◆ WORK TO COMPLETE: Everything in the records should be repeated exactly.

━━━━━ RECORDS FOR PROCESSING

(* ===== verification/Uapi.v ===== *)
(** * WireGuard's configuration text: [go/iface/configurer/usp.go]

    The data of package [wgtypes] the client fills in and reads, the writer of
    the userspace configuration protocol ([toWgUserspaceString]) and its three
    readers ([parseStatus], [parseTransfers] and the scan of
    [RemoveAllowedIP]). A key is a string of 32 bytes. *)

From Stdlib Require Import ZArith Lia Ascii.
From stdpp Require Import base tactics list strings gmap fin_maps.
From S2P Require Import Prelude GoStrings Netip.

(** ** Package wgtypes (third party): its data, and its key functions as an interface *)

Notation Key := string (only parsing).

(** [ParseKey] reads the base64 form of a key that [Key_String] prints;
    [PublicKey] is the Curve25519 public key of a private one. *)
Class WgTypes := {
  ParseKey : string -> Key + error;
  Key_String : Key -> string;
  PublicKey : Key -> Key;
  ParseKey_String : forall k, String.length k = 32%nat -> ParseKey (Key_String k) = inl k;
  ParseKey_length : forall s k, ParseKey s = inl k -> String.length k = 32%nat;
  Key_String_b64 : forall k, Key_String k = b64_encode k
}.

Record PeerConfig := mkPeerConfig {
  pc_PublicKey : Key;
  pc_Remove : bool;
  pc_UpdateOnly : bool;
  pc_PresharedKey : option Key;
  pc_Endpoint : option UDPAddr;
  pc_PersistentKeepaliveInterval : option Z;   (* a time.Duration, in nanoseconds *)
  pc_ReplaceAllowedIPs : bool;
  pc_AllowedIPs : list IPNet
}.

(** The zero [PeerConfig] of a key. *)
Definition peerConfig0 (k : Key) : PeerConfig := mkPeerConfig k false false None None None false [].

Record Config := mkConfig {
  cfg_PrivateKey : option Key;
  cfg_ListenPort : option Z;
  cfg_FirewallMark : option Z;
  cfg_ReplacePeers : bool;
  cfg_Peers : list PeerConfig
}.

Definition config_peers (ps : list PeerConfig) : Config := mkConfig None None None false ps.

(** ** time.Time, and the statistics the configurer reports *)

Inductive Time := TimeZero | TimeUnix (sec : Z).

#[export] Instance Time_eq_dec : EqDecision Time.
Proof. solve_decision. Defined.

Definition second : Z := 1000000000.
(** [int(d.Seconds())]; exact below 2^22 seconds, where the sum of the float
    has room for every nanosecond. *)
Definition duration_seconds (d : Z) : Z := Z.quot d second.

Record WGStats := mkWGStats { wgs_LastHandshake : Time; wgs_TxBytes : Z; wgs_RxBytes : Z }.
Definition wgStats0 : WGStats := mkWGStats TimeZero 0 0.

Record Peer := mkPeer {
  peer_PublicKey : string;
  peer_Endpoint : UDPAddr;
  peer_AllowedIPs : list IPNet;
  peer_TxBytes : Z;
  peer_RxBytes : Z;
  peer_LastHandshake : Time;
  peer_PresharedKey : bool
}.

Definition udpAddr0 : UDPAddr := mkUDPAddr EmptyString 0 EmptyString.
Definition peer0 (pk : string) : Peer := mkPeer pk udpAddr0 [] 0 0 TimeZero false.

Definition peer_set_Endpoint (e : UDPAddr) (p : Peer) : Peer :=
  mkPeer (peer_PublicKey p) e (peer_AllowedIPs p) (peer_TxBytes p) (peer_RxBytes p)
    (peer_LastHandshake p) (peer_PresharedKey p).
Definition peer_add_AllowedIP (n : IPNet) (p : Peer) : Peer :=
  mkPeer (peer_PublicKey p) (peer_Endpoint p) (peer_AllowedIPs p ++ [n]) (peer_TxBytes p)
    (peer_RxBytes p) (peer_LastHandshake p) (peer_PresharedKey p).
Definition peer_set_TxBytes (z : Z) (p : Peer) : Peer :=
  mkPeer (peer_PublicKey p) (peer_Endpoint p) (peer_AllowedIPs p) z (peer_RxBytes p)
    (peer_LastHandshake p) (peer_PresharedKey p).
Definition peer_set_RxBytes (z : Z) (p : Peer) : Peer :=
  mkPeer (peer_PublicKey p) (peer_Endpoint p) (peer_AllowedIPs p) (peer_TxBytes p) z
    (peer_LastHandshake p) (peer_PresharedKey p).
Definition peer_set_LastHandshake (t : Time) (p : Peer) : Peer :=
  mkPeer (peer_PublicKey p) (peer_Endpoint p) (peer_AllowedIPs p) (peer_TxBytes p)
    (peer_RxBytes p) t (peer_PresharedKey p).
Definition peer_set_PresharedKey (b : bool) (p : Peer) : Peer :=
  mkPeer (peer_PublicKey p) (peer_Endpoint p) (peer_AllowedIPs p) (peer_TxBytes p)
    (peer_RxBytes p) (peer_LastHandshake p) b.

━━━━━━━━━━

◆ ANSWER TO THIS TASK:
(* ===== verification/Uapi.v ===== *)
(** * WireGuard's configuration text: [go/iface/configurer/usp.go]

    The data of package [wgtypes] the client fills in and reads, the writer of
    the userspace configuration protocol ([toWgUserspaceString]) and its three
    readers ([parseStatus], [parseTransfers] and the scan of
    [RemoveAllowedIP]). A key is a string of 32 bytes. *)

From Stdlib Require Import ZArith Lia Ascii.
From stdpp Require Import base tactics list strings gmap fin_maps.
From S2P Require Import Prelude GoStrings Netip.

(** ** Package wgtypes (third party): its data, and its key functions as an interface *)

Notation Key := string (only parsing).

(** [ParseKey] reads the base64 form of a key that [Key_String] prints;
    [PublicKey] is the Curve25519 public key of a private one. *)
Class WgTypes := {
  ParseKey : string -> Key + error;
  Key_String : Key -> string;
  PublicKey : Key -> Key;
  ParseKey_String : forall k, String.length k = 32%nat -> ParseKey (Key_String k) = inl k;
  ParseKey_length : forall s k, ParseKey s = inl k -> String.length k = 32%nat;
  Key_String_b64 : forall k, Key_String k = b64_encode k
}.

Record PeerConfig := mkPeerConfig {
  pc_PublicKey : Key;
  pc_Remove : bool;
  pc_UpdateOnly : bool;
  pc_PresharedKey : option Key;
  pc_Endpoint : option UDPAddr;
  pc_PersistentKeepaliveInterval : option Z;   (* a time.Duration, in nanoseconds *)
  pc_ReplaceAllowedIPs : bool;
  pc_AllowedIPs : list IPNet
}.

(** The zero [PeerConfig] of a key. *)
Definition peerConfig0 (k : Key) : PeerConfig := mkPeerConfig k false false None None None false [].

Record Config := mkConfig {
  cfg_PrivateKey : option Key;
  cfg_ListenPort : option Z;
  cfg_FirewallMark : option Z;
  cfg_ReplacePeers : bool;
  cfg_Peers : list PeerConfig
}.

Definition config_peers (ps : list PeerConfig) : Config := mkConfig None None None false ps.

(** ** time.Time, and the statistics the configurer reports *)

Inductive Time := TimeZero | TimeUnix (sec : Z).

#[export] Instance Time_eq_dec : EqDecision Time.
Proof. solve_decision. Defined.

Definition second : Z := 1000000000.
(** [int(d.Seconds())]; exact below 2^22 seconds, where the sum of the float
    has room for every nanosecond. *)
Definition duration_seconds (d : Z) : Z := Z.quot d second.

Record WGStats := mkWGStats { wgs_LastHandshake : Time; wgs_TxBytes : Z; wgs_RxBytes : Z }.
Definition wgStats0 : WGStats := mkWGStats TimeZero 0 0.

Record Peer := mkPeer {
  peer_PublicKey : string;
  peer_Endpoint : UDPAddr;
  peer_AllowedIPs : list IPNet;
  peer_TxBytes : Z;
  peer_RxBytes : Z;
  peer_LastHandshake : Time;
  peer_PresharedKey : bool
}.

Definition udpAddr0 : UDPAddr := mkUDPAddr EmptyString 0 EmptyString.
Definition peer0 (pk : string) : Peer := mkPeer pk udpAddr0 [] 0 0 TimeZero false.

Definition peer_set_Endpoint (e : UDPAddr) (p : Peer) : Peer :=
  mkPeer (peer_PublicKey p) e (peer_AllowedIPs p) (peer_TxBytes p) (peer_RxBytes p)
    (peer_LastHandshake p) (peer_PresharedKey p).
Definition peer_add_AllowedIP (n : IPNet) (p : Peer) : Peer :=
  mkPeer (peer_PublicKey p) (peer_Endpoint p) (peer_AllowedIPs p ++ [n]) (peer_TxBytes p)
    (peer_RxBytes p) (peer_LastHandshake p) (peer_PresharedKey p).
Definition peer_set_TxBytes (z : Z) (p : Peer) : Peer :=
  mkPeer (peer_PublicKey p) (peer_Endpoint p) (peer_AllowedIPs p) z (peer_RxBytes p)
    (peer_LastHandshake p) (peer_PresharedKey p).
Definition peer_set_RxBytes (z : Z) (p : Peer) : Peer :=
  mkPeer (peer_PublicKey p) (peer_Endpoint p) (peer_AllowedIPs p) (peer_TxBytes p) z
    (peer_LastHandshake p) (peer_PresharedKey p).
Definition peer_set_LastHandshake (t : Time) (p : Peer) : Peer :=
  mkPeer (peer_PublicKey p) (peer_Endpoint p) (peer_AllowedIPs p) (peer_TxBytes p)
    (peer_RxBytes p) t (peer_PresharedKey p).
Definition peer_set_PresharedKey (b : bool) (p : Peer) : Peer :=
  mkPeer (peer_PublicKey p) (peer_Endpoint p) (peer_AllowedIPs p) (peer_TxBytes p)
    (peer_RxBytes p) (peer_LastHandshake p) b.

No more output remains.